# [WORK REQUEST]
After finding the line with "(** [d.get(k, default)]: only" in the entries below, retype exactly each line from there through the line with "Inductive reply : Type", including that final line.
== Segment start ==
(** * LOGAN agent chat: the message-delivery core

    A shallow embedding of [scripts/agent-chat-poll.py] and
    [scripts/agent-chat-sse.py]: the polling cursor loop, the server-sent
    event frame loop and the reply logic both scripts share.

    Conventions of the embedding.
    - A Python [str] is a list of Unicode code points ([N]).
    - A value obtained from [json.loads] is a [json] term; dictionaries are
      association lists looked up from the left.  A float is kept as the
      number its literal denotes, or as one of the constants [Infinity],
      [-Infinity] and [NaN].
    - Python exceptions that no handler of the scripts catches are values of
      [exn]; a computation that can raise returns [exc A].
    - Calls that leave the process (HTTP requests, [time.sleep], the [user]
      console line) are recorded, in order, as a list of [io] events.  The
      other console lines are not recorded.  [KeyboardInterrupt] is not
      modelled.
    - The remote is a parameter: it answers the status query, each fetch
      and each post, the post numbered by how many were made before it. *)

From Stdlib Require Import List ZArith NArith QArith Qabs Lia Bool String Ascii.
Import ListNotations.

Close Scope Q_scope.

Set Implicit Arguments.
Set Warnings "-register-all".

(** ** Python strings *)

Module Py.

Definition char := N.
Definition str := list char.

(** A Python string literal. *)
Definition py (lit : string) : str :=
  List.map N_of_ascii (list_ascii_of_string lit).

Definition NL : char := 10%N.

Fixpoint str_eqb (a b : str) : bool :=
  match a, b with
  | [], [] => true
  | x :: a', y :: b' => N.eqb x y && str_eqb a' b'
  | _, _ => false
  end.

(** [s.startswith(prefix)] *)
Fixpoint startswith (s prefix : str) : bool :=
  match prefix, s with
  | [], _ => true
  | p :: prefix', c :: s' => N.eqb c p && startswith s' prefix'
  | _ :: _, [] => false
  end.

(** [s.endswith(suffix)] *)
Definition endswith (s suffix : str) : bool :=
  startswith (rev s) (rev suffix).

(** [needle in hay] *)
Fixpoint str_in (needle hay : str) : bool :=
  startswith hay needle ||
  match hay with
  | [] => false
  | _ :: hay' => str_in needle hay'
  end.

(** [str.isspace] on one code point. *)
Definition isspace (c : char) : bool :=
  ((9 <=? c) && (c <=? 13) || (28 <=? c) && (c <=? 32)
   || (c =? 133) || (c =? 160) || (c =? 5760)
   || (8192 <=? c) && (c <=? 8202)
   || (c =? 8232) || (c =? 8233) || (c =? 8239) || (c =? 8287)
   || (c =? 12288))%N.

Fixpoint lstrip (s : str) : str :=
  match s with
  | [] => []
  | c :: s' => if isspace c then lstrip s' else s
  end.

Definition rstrip (s : str) : str := rev (lstrip (rev s)).

(** [s.strip()] *)
Definition strip (s : str) : str := rstrip (lstrip s).

(** [s.split(sep)] for a one-character separator. *)
Fixpoint split (sep : char) (s : str) : list str :=
  match s with
  | [] => [[]]
  | c :: s' =>
      if N.eqb c sep then [] :: split sep s'
      else match split sep s' with
           | [] => [[c]]
           | l :: ls => (c :: l) :: ls
           end
  end.

(** [sep.join(parts)] for a one-character separator. *)
Fixpoint join (sep : char) (parts : list str) : str :=
  match parts with
  | [] => []
  | [l] => l
  | l :: rest => l ++ sep :: join sep rest
  end.

(** [str.lower] on the ASCII range; other code points are kept as they
    are.  Python lowers some of them too, but none to a letter of
    [goodbye], which is all the scripts look for in a lowered text. *)
Definition lower_char (c : char) : char :=
  if ((65 <=? c) && (c <=? 90))%N then (c + 32)%N else c.

Definition lower (s : str) : str := List.map lower_char s.

(** ** Values decoded from JSON *)

(** A Python float as the scripts can tell it: the number a literal
    denotes, before it is rounded to a double, or a constant. *)
Inductive pyfloat : Type :=
| Finite (q : Q)
| Infinity (negative : bool)
| NaN.

(** The literals that are rounded to zero: those not above half the
    smallest positive double, [2 ** -1075]. *)
Definition rounds_to_zero (q : Q) : bool :=
  Qle_bool (Qabs q) (1 # (2 ^ 1075)%positive).

Inductive json : Type :=
| JNull
| JBool (b : bool)
| JInt (z : Z)
| JFloat (x : pyfloat)
| JStr (s : str)
| JList (items : list json)
| JDict (fields : list (str * json)).

Fixpoint lookup (k : str) (fields : list (str * json)) : option json :=
  match fields with
  | [] => None
  | (k', v) :: rest => if str_eqb k' k then Some v else lookup k rest
  end.

(** [d[k] = v] on a dictionary: an existing key keeps its place. *)
Fixpoint dict_set (k : str) (v : json) (fields : list (str * json))
  : list (str * json) :=
  match fields with
  | [] => [(k, v)]
  | (k', v') :: rest =>
      if str_eqb k' k then (k', v) :: rest else (k', v') :: dict_set k v rest
  end.

(** Truth value of an object, as [not x] and [if x] see it. *)
Definition truthy (v : json) : bool :=
  match v with
  | JNull => false
  | JBool b => b
  | JInt z => negb (Z.eqb z 0)
  | JFloat (Finite q) => negb (rounds_to_zero q)
  | JFloat _ => true
  | JStr s => match s with [] => false | _ => true end
  | JList l => match l with [] => false | _ => true end
  | JDict d => match d with [] => false | _ => true end
  end.

(** ** Exceptions *)

Inductive exn : Type :=
| KeyError | AttributeError | TypeError | ValueError | RecursionError.

Inductive exc (A : Type) : Type :=
| Ok (a : A)
| Raise (e : exn).

Arguments Ok {A} a.
Arguments Raise {A} e.

Definition bind {A B} (m : exc A) (f : A -> exc B) : exc B :=
  match m with
  | Ok a => f a
  | Raise e => Raise e
  end.

(** [d.get(k, default)]: only dictionaries have the method. *)
Definition get (d : json) (k : str) (default : json) : exc json :=
  match d with
  | JDict fields =>
      Ok match lookup k fields with Some v => v | None => default end
  | _ => Raise AttributeError
  end.

(** [d[k]] with a string key. *)
Definition subscript (d : json) (k : str) : exc json :=
  match d with
  | JDict fields =>
      match lookup k fields with Some v => Ok v | None => Raise KeyError end
  | _ => Raise TypeError
  end.

(** [v == lit] for a string literal. *)
Definition eq_str (v : json) (lit : str) : bool :=
  match v with
  | JStr s => str_eqb s lit
  | _ => false
  end.

(** What [for m in v] iterates over: the items of a list, the keys of a
    dictionary, the characters of a string. *)
Definition iterate (v : json) : exc (list json) :=
  match v with
  | JList items => Ok items
  | JDict fields => Ok (List.map (fun kv => JStr (fst kv)) fields)
  | JStr s => Ok (List.map (fun c => JStr [c]) s)
  | _ => Raise TypeError
  end.

End Py.

Import Py.

Declare Scope exc_scope.
Delimit Scope exc_scope with exc.
Notation "x <- m ;; k" := (bind m (fun x => k))
  (at level 61, m at next level, right associativity) : exc_scope.


(** ** The HTTP boundary

    [api_get] and [api_post] wrap the whole request in
    [try/except Exception]: whatever goes wrong (connection, timeout,
    decoding of the body) becomes the dictionary
    [{"success": False, "error": str(e)}]; otherwise the decoded body is
    returned as it is, whatever JSON value it is.  The environment therefore
    answers a request with a [reply]. *)

Module Transport.

Inductive reply : Type :=
| Failed (error : str)
| Answer (body : json).

Definition api_get (r : reply) : json :=
  match r with
  | Failed error =>
      JDict [(py "success", JBool false); (py "error", JStr error)]
  | Answer body => body
  end.

Definition api_post (r : reply) : json :=
  match r with
  | Failed error =>
      JDict [(py "success", JBool false); (py "error", JStr error)]
  | Answer body => body
  end.

(** What [register] and [send_message] do with the answer to their post:
    [result.get("success")], outside any handler, then [return result]. *)
Definition posted (answer : reply) : exc json :=
  (let result := api_post answer in
   _ <- get result (py "success") JNull;;
   Ok result)%exc.

(** The answer to a post is an object, as the transport is meant to
    return. *)
Definition accepted (answer : reply) : bool :=
  match api_post answer with
  | JDict _ => true
  | _ => false
  end.

(** What the process does to the outside, in order. *)
Inductive io : Type :=
| Sleep (seconds : Z)                       (* time.sleep *)
| GetStatus                                 (* GET /api/status *)
| GetMessages (since : json)                (* GET /api/messages?since= *)
| GetEvents (name : str)                    (* GET /api/events?name= *)
| PostRegister (name : str)                 (* POST /api/agent-register *)
| PostMessage (text : str) (name : option str)  (* POST /api/agent-message *)
| Dispatch (msg : json).
(** [Dispatch msg]: the loop hands the user message [msg] to the reply
    logic; the scripts print the [user] console line at this point. *)

(** The number of posts in a trace: the number of the next post. *)
Fixpoint posts (tr : list io) : nat :=
  match tr with
  | [] => 0
  | PostRegister _ :: tr' => S (posts tr')
  | PostMessage _ _ :: tr' => S (posts tr')
  | _ :: tr' => posts tr'
  end.

(** How a piece of code ends. *)
Inductive outcome : Type :=
| Running               (* control goes on to the next statement *)
| Returned              (* [return] from [main] *)
| Exited (code : Z)     (* [sys.exit(code)] *)
| Crashed (e : exn).    (* an exception nothing catches *)

Definition FAREWELL : str := py "Goodbye! Disconnecting.".

(** The termination test both scripts apply to a lowered text:
    ["goodbye" in t or "bye" in t]. *)
Definition says_bye (lowered : str) : bool :=
  str_in (py "goodbye") lowered || str_in (py "bye") lowered.

(** [m] is [needle] up to the case of its ASCII letters, [needle] being
    in lower case: the match the specification calls case-insensitive. *)
Fixpoint matches_ignoring_case (m needle : str) : bool :=
  match m, needle with
  | [], [] => true
  | x :: m', y :: needle' =>
      (N.eqb x y || (N.leb 97 y && N.leb y 122 && N.eqb (x + 32) y))
      && matches_ignoring_case m' needle'
  | _, _ => false
  end.

(** [check_status]: the decision, without its console lines.  The success
    branch formats [status['filePath']] and [status['totalLines']]. *)
Definition check_status (answer : reply) : exc bool :=
  (let result := api_get answer in
   success <- get result (py "success") JNull;;
   if negb (truthy success) then Ok false else
   status <- subscript result (py "status");;
   filePath <- get status (py "filePath") JNull;;
   if negb (truthy filePath) then Ok false else
   _ <- subscript status (py "filePath");;
   _ <- subscript status (py "totalLines");;
   Ok true)%exc.

(** The readiness query failed in transport, or its answer carries a status
    whose [filePath] is absent or the empty string. *)
Definition not_ready (answer : reply) : Prop :=
  (exists error, answer = Failed error)
  \/ (exists fields status,
        answer = Answer (JDict fields)
        /\ lookup (py "status") fields = Some (JDict status)
        /\ (lookup (py "filePath") status = None
            \/ lookup (py "filePath") status = Some (JStr []))).

(** The messages handed to the reply logic, oldest first. *)
Fixpoint dispatched (tr : list io) : list json :=
  match tr with
  | [] => []
  | Dispatch msg :: tr' => msg :: dispatched tr'
  | _ :: tr' => dispatched tr'
  end.

(** The messages sent out, oldest first. *)
Fixpoint sent (tr : list io) : list str :=
  match tr with
  | [] => []
  | PostMessage text _ :: tr' => text :: sent tr'
  | _ :: tr' => sent tr'
  end.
== Segment end ==
# [RESPONSE AREA]
(** [d.get(k, default)]: only dictionaries have the method. *)
Definition get (d : json) (k : str) (default : json) : exc json :=
  match d with
  | JDict fields =>
      Ok match lookup k fields with Some v => v | None => default end
  | _ => Raise AttributeError
  end.

(** [d[k]] with a string key. *)
Definition subscript (d : json) (k : str) : exc json :=
  match d with
  | JDict fields =>
      match lookup k fields with Some v => Ok v | None => Raise KeyError end
  | _ => Raise TypeError
  end.

(** [v == lit] for a string literal. *)
Definition eq_str (v : json) (lit : str) : bool :=
  match v with
  | JStr s => str_eqb s lit
  | _ => false
  end.

(** What [for m in v] iterates over: the items of a list, the keys of a
    dictionary, the characters of a string. *)
Definition iterate (v : json) : exc (list json) :=
  match v with
  | JList items => Ok items
  | JDict fields => Ok (List.map (fun kv => JStr (fst kv)) fields)
  | JStr s => Ok (List.map (fun c => JStr [c]) s)
  | _ => Raise TypeError
  end.

End Py.

Import Py.

Declare Scope exc_scope.
Delimit Scope exc_scope with exc.
Notation "x <- m ;; k" := (bind m (fun x => k))
  (at level 61, m at next level, right associativity) : exc_scope.


(** ** The HTTP boundary

    [api_get] and [api_post] wrap the whole request in
    [try/except Exception]: whatever goes wrong (connection, timeout,
    decoding of the body) becomes the dictionary
    [{"success": False, "error": str(e)}]; otherwise the decoded body is
    returned as it is, whatever JSON value it is.  The environment therefore
    answers a request with a [reply]. *)

Module Transport.

Inductive reply : Type :=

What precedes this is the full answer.